Lemma actives_set st i s s' : st !! i = Some s →
  option_list (lane_edge s) ++ actives (<[i := s']> st) ≡ₚ option_list (lane_edge s') ++ actives st.
Proof using Type.
  intros Hi. rewrite <-(take_drop_middle st i s Hi) at 2. rewrite insert_take_drop by (by eapply lookup_lt_Some).
  unfold actives. rewrite !omap_app. cbn [omap list_omap].
  destruct (lane_edge s), (lane_edge s'); cbn [option_list app]; rewrite <-?Permutation_middle; try done. by constructor.
Qed.
Lemma actives_empty st : actives (st ++ [Empty]) = actives st.
Proof using Type. unfold actives. rewrite omap_app. cbn. by rewrite app_nil_r. Qed.
Lemma elem_of_actives st i a : st !! i = Some (Active a) → (al_starting_row a, al_parent a) ∈ actives st.
Proof using Type. intros Hi. apply list_elem_of_omap. exists (Active a). split; [by eapply list_elem_of_lookup_2|done]. Qed.
End lanes.

(** ** Lines that arrive *)
Section arrivals.
Context {Oid : Type} `{Countable Oid}.
Implicit Types (st : list (LaneState Oid)) (a : ActiveLane Oid) (g : GraphData Oid) (la : N * ActiveLane Oid).

Definition line_of (es : list (CommitEntry Oid)) (row lane : N) (color : BranchColor) la : CommitLine Oid :=
  let a := avoid_overlap es la.2 la.1 lane row in
  mkCommitLine (al_child a) (al_parent a) (al_starting_col a) (al_starting_row a) row (default color (al_color a))
    (complete_segments (al_segments a) (al_starting_row a) row la.1 (default lane (al_destination_column a))).
Definition clear_lanes (ls : list N) st : list (LaneState Oid) := foldl (fun st l => <[N.to_nat l := Empty]> st) st ls.

Lemma clear_lanes_lookup ls : ∀ st l, clear_lanes ls st !! l =
  if decide (N.of_nat l ∈ ls) then (fun _ => Empty) <$> st !! l else st !! l.
Proof using Type.
  induction ls as [|k ls IH]; intros st l; cbn [clear_lanes foldl]; [by rewrite decide_False by apply not_elem_of_nil|].
  fold (clear_lanes ls (<[N.to_nat k := Empty]> st)). rewrite IH.
  destruct (decide (k = N.of_nat l)) as [->|Hk].
  - rewrite (decide_True (P := N.of_nat l ∈ _ :: _)) by (by left). rewrite Nat2N.id.
    destruct (st !! l) as [s|] eqn:E.
    + rewrite list_lookup_insert_eq by (by eapply lookup_lt_Some). by destruct (decide _).
    + rewrite list_insert_ge, E by (by apply lookup_ge_None). by destruct (decide _).
  - rewrite list_lookup_insert_ne by lia. by destruct (decide (N.of_nat l ∈ ls)), (decide (N.of_nat l ∈ k :: ls)); set_solver.
Qed.
Lemma length_clear_lanes ls st : length (clear_lanes ls st) = length st.
Proof using Type. revert st. induction ls as [|l ls IH]; intros st; [done|]. cbn [clear_lanes foldl]. unfold clear_lanes in IH. rewrite IH. apply length_insert. Qed.

Lemma arrive_all_eq row lane color las : ∀ g,
  NoDup las.*1 → Forall (fun la => gd_lane_states g !! N.to_nat la.1 = Some (Active la.2)) las →
  arrive_all row lane color g las.*1 =
    Ok (with_lines (with_lanes g (clear_lanes las.*1 (gd_lane_states g))) (gd_lines g ++ (line_of (gd_commits g) row lane color <$> las))).
Proof using Type.
  induction las as [|[l a] las IH]; intros g Hnd Hst.
  - cbn. rewrite app_nil_r. by destruct g.
  - cbn [fmap list_fmap] in *. apply NoDup_cons in Hnd as [Hl Hnd]. apply Forall_cons in Hst as [Ha Hst]. cbn [fst snd] in *.
    cbn [arrive_all]. unfold arrive, set_lane. rewrite Ha. cbn [unwrap mbind outcome_bind to_commit_lines fst snd].
    rewrite IH.
    + cbn. rewrite <-app_assoc. done.
    + done.
    + cbn. eapply Forall_impl; [apply Forall_and; split; [exact Hst|]|].
      * apply (Forall_forall (fun la => la.1 ≠ l)). intros la Hla E. destruct Hl. rewrite <-E. by apply list_elem_of_fmap_2.
      * intros [l' a'] [Hl' Hne]. cbn in *. rewrite list_lookup_insert_ne by lia. done.
Qed.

▶ **Task requirements**
Beginning at the line that contains "split; [exact Hst|]|].", transcribe every line through the end of the material exactly, leaving out all earlier lines.

▶ **Task solution**
    + cbn. eapply Forall_impl; [apply Forall_and; split; [exact Hst|]|].
      * apply (Forall_forall (fun la => la.1 ≠ l)). intros la Hla E. destruct Hl. rewrite <-E. by apply list_elem_of_fmap_2.
      * intros [l' a'] [Hl' Hne]. cbn in *. rewrite list_lookup_insert_ne by lia. done.
Qed.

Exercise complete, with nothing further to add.